Previous studies about the tissue tropism of the ALV-J prototype strain HPRS-103 indicated that ALV-J can replicate well in most tissues. Although it does not directly induce tumors in some tissues, like liver and smooth muscle, ALV-J can alter the biological activities of the infected tissues [15]. Our previous research found that ALV-J replicated much faster in Leghorn male hepatoma (LMH) chicken liver cells than traditional DF-1 cells possible due to the high expression level of ALV-J receptor Na+/H+ exchanger type 1 (NHE1) in LMH cells [16]. It is also found that ALV-J can spontaneously and effectively induce the expression of NHE1 gene in primary chicken liver cells [17]. Both above indicate that the chicken liver is a perfect target for ALV-J infection. Further research in future is required to explore the relationship between ALV-J and liver cells.
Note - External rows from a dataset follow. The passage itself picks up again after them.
(** ** The header *)

Definition YARP_DEFINES_H : string := "YARP_DEFINES_H".
Definition XOPEN_SOURCE : string := "_XOPEN_SOURCE".
Definition YP_IMPORTED_FUNCTION : string := "YP_IMPORTED_FUNCTION".
Definition YP_EXPORTED_FUNCTION : string := "YP_EXPORTED_FUNCTION".
Definition YP_ATTRIBUTE_UNUSED : string := "YP_ATTRIBUTE_UNUSED".
Definition WIN32 : string := "_WIN32".

(** [__declspec(dllimport)] *)
Definition declspec_dllimport : list pp_token :=
  [Ident "__declspec"; Punct "("; Ident "dllimport"; Punct ")"].

(** [__declspec(dllexport)] *)
Definition declspec_dllexport : list pp_token :=
  [Ident "__declspec"; Punct "("; Ident "dllexport"; Punct ")"].

(** [__attribute__((__visibility__("default")))];
    [StrLit "default"] is the string literal with its quotes. *)
Definition visibility_default : list pp_token :=
  [Ident "__attribute__"; Punct "("; Punct "(";
   Ident "__visibility__"; Punct "("; StrLit "default"; Punct ")";
   Punct ")"; Punct ")"].

(** [__attribute__((unused))] *)
Definition attribute_unused : list pp_token :=
  [Ident "__attribute__"; Punct "("; Punct "(";
   Ident "unused"; Punct ")"; Punct ")"].

(** Lines 4 to 34 of the header. *)
Definition defines_h : list directive :=
  [ IfGroup (NotDefined YARP_DEFINES_H)                          (* 4 *)
      [ Define YARP_DEFINES_H [];                                (* 5 *)
        IfGroup (NotDefined XOPEN_SOURCE)                        (* 8 *)
          [ Define XOPEN_SOURCE [PPNumber "700"] ]               (* 9 *)
          [];                                                    (* 10 *)
        IfGroup (NotDefined YP_IMPORTED_FUNCTION)                (* 12 *)
          [ IfGroup (IsDefined WIN32)                            (* 13 *)
              [ Define YP_IMPORTED_FUNCTION declspec_dllimport ] (* 14 *)
              [ Define YP_IMPORTED_FUNCTION visibility_default ] (* 16 *)
          ]
          [];                                                    (* 18 *)
        IfGroup (NotDefined YP_EXPORTED_FUNCTION)                (* 20 *)
          [ IfGroup (IsDefined WIN32)                            (* 21 *)
              [ Define YP_EXPORTED_FUNCTION declspec_dllexport ] (* 22 *)
              [ Define YP_EXPORTED_FUNCTION visibility_default ] (* 24 *)
          ]
          [];                                                    (* 26 *)
        IfGroup (IsDefined WIN32)                                (* 28 *)
          [ Define YP_ATTRIBUTE_UNUSED [] ]                      (* 29 *)
          [ Define YP_ATTRIBUTE_UNUSED attribute_unused ]        (* 31 *)
      ]
      []                                                         (* 34 *)
  ].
Since it was first found in UK in 1989, ALV-J had undergone several significant mutations, together with different symptoms in clinic. ALV-J displays a high level of genetic variation and recombination, which posing the potential for the generation of novel strains with altered phenotypes in antigenicity, tissue tropism, host range and pathogenesis. Within the genomic RNA of ALV-J, env gene and 3’UTR are the most variable. Meanwhile, the two parts with mutations can greatly affect the viral pathogenicity. The env gene encodes the Env protein, which forms the outer layer of the virion and triggers the viral infection. Two highly variable regions in Env, hypervariable region 1 (hr1) and hypervariable region 2 (hr2), are responsible for the ligand–receptor interaction directly [18], while variable region 3 (vr3) recognizes the specific receptor [14]. The two ALV-J strains isolated in this study belong to the branch of layer chicken ALV-J isolates. However, JSYC2106-1 and JSYC2106-2 show only 90.3%-94.6% homology with other ALV-J strains in env gene.

r-TM and E element in the 3’UTR are two important factors which can affect the clinical symptoms directly. The r-TM is considered to be not a necessity for virus replication, but is linked to the pathogenicity of ALV-J in layer chickens [19]. E element is also dispensable for ALV-J, but it is closely related to the oncogenicity and viral replication in vivo [20]. E element also contributes to virus-encoded microRNAs [21]. Some early isolates, with a tact r-TM but without the E element, usually cause myeloma in broiler chicken. However, the layer chicken ALV-J isolates with a deletion of 205-bp in the r-TM and all E element can induce hemangioma. The two ALV-J strains JSYC2106-1 and JSYC2106-2 isolated here carry a complete E element, but with a deletion of 130bp in r-TM. It is possible that the two ALV-J strains with the unique 3’UTR might be as the intermediate between broiler and layer chicken ALV-J isolates. However, the pathogenesis of the two ALV-J isolates need to be further tested in vivo.

In summary, this report documented the detection and isolation of novel ALV-J in chicken flocks with the disease of hepatomegaly and splenomegaly, highlighting the closely relationship between ALV-J infection and chicken hepatomegaly and splenomegaly, and the significance of the ALV-J eradication program.